In 2026, the Canadian housing market is recalibrating after a slower 2025. High costs of living are driving buyers toward smaller down payments under the new $1.5M insured mortgage rules, while the “condo correction” and an aging population’s need to downsize will shake up demand for inventory. Our expert analyzes how these factors, plus a massive generational wealth transfer, are creating a new landscape for buyers, sellers, and investors.

More Downsizers and Generational Wealth Transfer

Canada is on the cusp of becoming a super-aged nation. One in five Canadians will be 65 or older in 2026, a shift that will reshape both how seniors live and how wealth moves through the housing market. “As accessibility moves from a niche requirement to a more of an essential standard, we expect bungalows, large apartments, and multigenerational suites to become the market’s highest-value commodities.” explains Brittany Kostov, Industry Relations Officer at Zoocasa.
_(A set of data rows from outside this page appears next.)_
Lemma truthy_Some (v : option string) :
  truthy v = true -> exists s, v = Some s /\ s <> EmptyString.
Proof.
  destruct v as [s|]; simpl; [|discriminate].
  intros H. exists s. split; [reflexivity|].
  apply String.eqb_neq. now destruct (s =? EmptyString)%string.
Qed.

Lemma notConfigured_false (env : MoltbotEnv) :
  notConfigured env = false ->
  truthy (R2_ACCESS_KEY_ID env) = true /\
  truthy (R2_SECRET_ACCESS_KEY env) = true /\
  truthy (CF_ACCOUNT_ID env) = true.
Proof.
  unfold notConfigured.
  destruct (truthy (R2_ACCESS_KEY_ID env)),
           (truthy (R2_SECRET_ACCESS_KEY env)),
           (truthy (CF_ACCOUNT_ID env)); simpl; intros H;
    try discriminate; auto.
Qed.

(** ** The cases of r2.test.ts, replayed *)

Example test_all_credentials_missing :
  mountR2Storage config (createMockSandbox false) createMockEnv =
  (Resolved false,
   [EvConsole LvLog [AStr "R2 storage not configured (missing R2_ACCESS_KEY_ID, R2_SECRET_ACCESS_KEY, or CF_ACCOUNT_ID)"]]).
Proof. reflexivity. Qed.

Example test_mounts_when_not_mounted :
  fst (mountR2Storage config (createMockSandbox false) envKey123)
  = Resolved true /\
  mountCalls (snd (mountR2Storage config (createMockSandbox false) envKey123))
  = [("moltbot-data", "/data/moltbot",
      {| endpoint := "https://account123.r2.cloudflarestorage.com";
         credentials := {| accessKeyId := Some "key123";
                           secretAccessKey := Some "secret" |} |})].
Proof. split; reflexivity. Qed.

Example test_filesystem_check_fails :
  fst (mountR2Storage config (conflictSandbox EmptyString) createMockEnvWithR2)
  = Resolved true /\
  In (EvConsole LvWarn [AStr "R2 mount registered but filesystem check failed - mount may be initializing"])
     (snd (mountR2Storage config (conflictSandbox EmptyString)
                          createMockEnvWithR2)).
Proof. split; vm_compute; auto 10. Qed.

Example test_invalid_credentials :
  fst (mountR2Storage config
         (mockSandbox (Rejected (ErrorObj "InvalidAccessKeyId" None))
                      (Resolved (createMockProcess EmptyString "completed")))
         createMockEnvWithR2) = Resolved false.
Proof. reflexivity. Qed.

Example poll_stuck_process :
  poll stuckProcess 0 = (Resolved tt, repeat (EvSleep 200) 10).
Proof. vm_compute. reflexivity. Qed.

(** ** The claims *)

(** C1. Whenever the [mountBucket] call made by [mountR2Storage] throws a
    value whose message contains "already in use", the function resolves to
    [true]; this holds for every sandbox, hence whatever the accessibility
    probe reports.  (A call is only made when the three credential fields
    are present.) *)
Theorem mountR2Storage_already_in_use cfg sandbox env err msg :
  In (Rejected err)
     (mountSettlements sandbox (snd (mountR2Storage cfg sandbox env))) ->
  errorMessageOf err = Resolved (Some msg) ->
  includes msg "already in use" = true ->
  fst (mountR2Storage cfg sandbox env) = Resolved true.
Proof.
  intros Hcall Herr Hmsg. apply mountSettlements_In in Hcall.
  destruct Hcall as [Hconf Hrej].
  rewrite mountR2Storage_result, Hconf, Hrej.
  apply conflictTest_resolved. eauto.
Qed.

Lemma mountR2Storage_already_in_use_witness :
  fst (mountR2Storage config (conflictSandbox "accessible")
                      createMockEnvWithR2) = Resolved true /\
  fst (isR2Accessible config (conflictSandbox "accessible")) = Resolved true /\
  fst (mountR2Storage config (conflictSandbox EmptyString)
                      createMockEnvWithR2) = Resolved true /\
  fst (isR2Accessible config (conflictSandbox EmptyString)) = Resolved false.
Proof.
  split; [|split; [|split]].
  - eapply (mountR2Storage_already_in_use config (conflictSandbox "accessible")
             createMockEnvWithR2 alreadyInUseError _).
    + vm_compute. left. reflexivity.
    + reflexivity.
    + vm_compute. reflexivity.
  - vm_compute. reflexivity.
  - eapply (mountR2Storage_already_in_use config (conflictSandbox EmptyString)
             createMockEnvWithR2 alreadyInUseError _).
    + vm_compute. left. reflexivity.
    + reflexivity.
    + vm_compute. reflexivity.
  - vm_compute. reflexivity.
Defined.

(** C2. If one of the three credential fields is absent from the
    environment, [mountR2Storage] resolves to [false] and the run contains
    no [mountBucket] call. *)
Theorem mountR2Storage_missing_credential cfg sandbox env :
  R2_ACCESS_KEY_ID env = None \/ R2_SECRET_ACCESS_KEY env = None \/
  CF_ACCOUNT_ID env = None ->
  fst (mountR2Storage cfg sandbox env) = Resolved false /\
  mountCalls (snd (mountR2Storage cfg sandbox env)) = [].
Proof.
  intros Habs.
  assert (Hguard : notConfigured env = true).
  { unfold notConfigured. destruct Habs as [H|[H|H]]; rewrite H; simpl.
    - reflexivity.
    - now rewrite orb_true_r.
    - now rewrite orb_true_r. }
  now rewrite mountR2Storage_result, mountR2Storage_mountCalls, Hguard.
Qed.

Lemma mountR2Storage_missing_credential_witness :
  fst (mountR2Storage config (createMockSandbox false) envMissingAccount)
  = Resolved false /\
  mountCalls
    (snd (mountR2Storage config (createMockSandbox false) envMissingAccount))
  = [].
Proof.
  apply (mountR2Storage_missing_credential config (createMockSandbox false)
           envMissingAccount).
  right. right. reflexivity.
Defined.

(** C3. Whenever the [mountBucket] call made by [mountR2Storage] succeeds,
    the function resolves to [true], the three credential fields are
    present, and the run contains exactly one [mountBucket] call, whose
    arguments are the resolved bucket name, the fixed mount path, and the
    options made of the endpoint derived from the account identifier and of
    the two credential fields. *)
Theorem mountR2Storage_mount_succeeds cfg sandbox env :
  In (Resolved tt)
     (mountSettlements sandbox (snd (mountR2Storage cfg sandbox env))) ->
  fst (mountR2Storage cfg sandbox env) = Resolved true /\
  exists key secret account,
    R2_ACCESS_KEY_ID env = Some key /\
    R2_SECRET_ACCESS_KEY env = Some secret /\
    CF_ACCOUNT_ID env = Some account /\
    mountCalls (snd (mountR2Storage cfg sandbox env)) =
    [(getR2BucketName cfg env, R2_MOUNT_PATH cfg,
      {| endpoint :=
           ("https://" ++ account ++ ".r2.cloudflarestorage.com")%string;
         credentials := {| accessKeyId := Some key;
                           secretAccessKey := Some secret |} |})].
Proof.
  intros Hcall. apply mountSettlements_In in Hcall.
  destruct Hcall as [Hconf Hok]. split.
  - now rewrite mountR2Storage_result, Hconf, Hok.
  - destruct (notConfigured_false env Hconf) as (Hk & Hs & Ha).
    apply truthy_Some in Hk, Hs, Ha.
    destruct Hk as (key & Hk & _), Hs as (secret & Hs & _),
             Ha as (account & Ha & _).
    exists key, secret, account. repeat split; auto.
    rewrite mountR2Storage_mountCalls, Hconf.
    unfold mountOptionsOf, endpointOf. now rewrite Hk, Hs, Ha.
Qed.

Lemma mountR2Storage_mount_succeeds_witness :
  fst (mountR2Storage config (createMockSandbox false) envKey123)
  = Resolved true /\
  exists key secret account,
    R2_ACCESS_KEY_ID envKey123 = Some key /\
    R2_SECRET_ACCESS_KEY envKey123 = Some secret /\
    CF_ACCOUNT_ID envKey123 = Some account /\
    mountCalls (snd (mountR2Storage config (createMockSandbox false) envKey123))
    = [(getR2BucketName config envKey123, R2_MOUNT_PATH config,
        {| endpoint :=
             ("https://" ++ account ++ ".r2.cloudflarestorage.com")%string;
           credentials := {| accessKeyId := Some key;
                             secretAccessKey := Some secret |} |})].
Proof.
  apply (mountR2Storage_mount_succeeds config (createMockSandbox false)
           envKey123).
  vm_compute. left. reflexivity.
Defined.

(** C4. Whenever the [mountBucket] call made by [mountR2Storage] throws a
    value whose message does not contain "already in use", the function
    resolves to [false]. *)
Theorem mountR2Storage_genuine_failure cfg sandbox env err msg :
  In (Rejected err)
     (mountSettlements sandbox (snd (mountR2Storage cfg sandbox env))) ->
  errorMessageOf err = Resolved (Some msg) ->
  includes msg "already in use" = false ->
  fst (mountR2Storage cfg sandbox env) = Resolved false.
Proof.
  intros Hcall Herr Hmsg. apply mountSettlements_In in Hcall.
  destruct Hcall as [Hconf Hrej].
  rewrite mountR2Storage_result, Hconf, Hrej.
  apply conflictTest_resolved. eauto.
Qed.

Lemma mountR2Storage_genuine_failure_witness :
  fst (mountR2Storage config networkTimeoutSandbox createMockEnvWithR2)
  = Resolved false.
Proof.
  apply (mountR2Storage_genuine_failure config networkTimeoutSandbox
           createMockEnvWithR2 (ErrorObj "Network timeout" None)
           "Network timeout").
  - vm_compute. left. reflexivity.
  - reflexivity.
  - vm_compute. reflexivity.
Defined.

(** How a run of [mountR2Storage] settles: resolved with a boolean, unless
    the mount call threw a value on which the test of lines 61 and 66 itself
    throws; the exception then leaves the [catch] block and the run is
    rejected with it. *)
Lemma mountR2Storage_settles cfg sandbox env :
  (exists b, fst (mountR2Storage cfg sandbox env) = Resolved b) \/
  (notConfigured env = false /\
   exists err e,
     mountBucket sandbox (getR2BucketName cfg env) (R2_MOUNT_PATH cfg)
                 (mountOptionsOf env) = Rejected err /\
     conflictTest err = Rejected e /\
     fst (mountR2Storage cfg sandbox env) = Rejected e).
Proof.
  rewrite mountR2Storage_result.
  destruct (notConfigured env); [eauto|].
  destruct (mountBucket sandbox _ _ _) as [[]|err]; [eauto|].
  destruct (conflictTest err) as [b|e] eqn:Htest; [eauto|].
  right. split; [reflexivity|]. exists err, e. auto.
Qed.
Even seniors who are not ready to sell are starting to talk about moving to smaller homes, looking at places they could move to, meeting with real estate agents to find out how much their home could sell for, and thinking about fixing up their homes to make them easier to live in as they get older and to increase their value if they sell.

It’s also the kind of move that takes time. “We’re seeing a shift toward ‘pre-planning.’ People are walking through saying, ‘I’m not ready yet, but I’m planning for next year. I’m planning for the downsize.’ For those entering this next stage of life, it’s a slower, more deliberate process, but it’s one that requires starting the conversation much earlier than in previous years,” says Kostov.

According to the National Institute on Aging, six in 10 seniors have not updated their homes or made concrete plans for future housing needs, increasing the likelihood of a forced, late-life move rather than carefully planned transitions.

Furthermore, real estate has become the cornerstone of Canadian retirement. Driven by financial need, many are downsizing to unlock home equity, with the Health Care of Ontario Pension Plan reporting that 50% of working homeowners intend to use a future sale to fund their later years. In 2026, detached home prices remain elevated while condos and townhomes are comparatively more affordable and easier to find. This gives downsizing seniors a rare arbitrage opportunity: sell a high-value family home, buy a smaller one, and use their money for retirement.

The Canadian Mortgage and Housing Corporation (CMHC) survey found that on average, parents provided $74,570 in 2025 to assist their adult children with home purchases. In high-cost provinces like British Columbia, this figure jumps to $204,000, according to CIBC. Notably, these gifts typically accelerate the purchase timeline rather than making an otherwise impossible deal feasible. When older homeowners sell, many pass some of that equity on to loved ones. Those gifts can trigger a domino effect: each downsizing sale can free up a family-sized home for younger buyers, then seed multiple first-time purchases as wealth is transferred from one generation’s housing equity to the next.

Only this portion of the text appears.